Data under study:

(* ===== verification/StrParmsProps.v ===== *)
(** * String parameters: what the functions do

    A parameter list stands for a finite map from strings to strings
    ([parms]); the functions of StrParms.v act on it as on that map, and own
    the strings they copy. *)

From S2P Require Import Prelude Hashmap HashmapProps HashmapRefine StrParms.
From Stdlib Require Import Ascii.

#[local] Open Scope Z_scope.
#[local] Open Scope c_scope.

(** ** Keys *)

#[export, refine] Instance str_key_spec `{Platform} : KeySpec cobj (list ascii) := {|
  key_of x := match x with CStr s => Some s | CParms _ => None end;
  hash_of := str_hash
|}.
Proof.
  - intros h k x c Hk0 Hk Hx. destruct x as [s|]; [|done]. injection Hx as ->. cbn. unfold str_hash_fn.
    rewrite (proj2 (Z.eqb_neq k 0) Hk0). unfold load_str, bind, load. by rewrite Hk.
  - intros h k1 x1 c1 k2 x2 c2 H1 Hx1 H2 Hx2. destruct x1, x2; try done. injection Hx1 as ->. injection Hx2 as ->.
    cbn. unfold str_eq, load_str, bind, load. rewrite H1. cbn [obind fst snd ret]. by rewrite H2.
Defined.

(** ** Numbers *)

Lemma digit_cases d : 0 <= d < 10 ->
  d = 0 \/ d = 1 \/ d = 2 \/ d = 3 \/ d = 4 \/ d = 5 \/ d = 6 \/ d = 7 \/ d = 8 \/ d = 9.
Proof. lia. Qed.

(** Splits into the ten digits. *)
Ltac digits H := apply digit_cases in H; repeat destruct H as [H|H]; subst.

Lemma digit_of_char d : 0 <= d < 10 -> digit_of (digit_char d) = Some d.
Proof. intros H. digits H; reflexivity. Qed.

What the task requires:
Set down exactly the lines from the opening line of the material through the line in which "#[local] Open Scope Z_scope." occurs, both included, and no other lines.

Output for this task:
(* ===== verification/StrParmsProps.v ===== *)
(** * String parameters: what the functions do

    A parameter list stands for a finite map from strings to strings
    ([parms]); the functions of StrParms.v act on it as on that map, and own
    the strings they copy. *)

From S2P Require Import Prelude Hashmap HashmapProps HashmapRefine StrParms.
From Stdlib Require Import Ascii.

#[local] Open Scope Z_scope.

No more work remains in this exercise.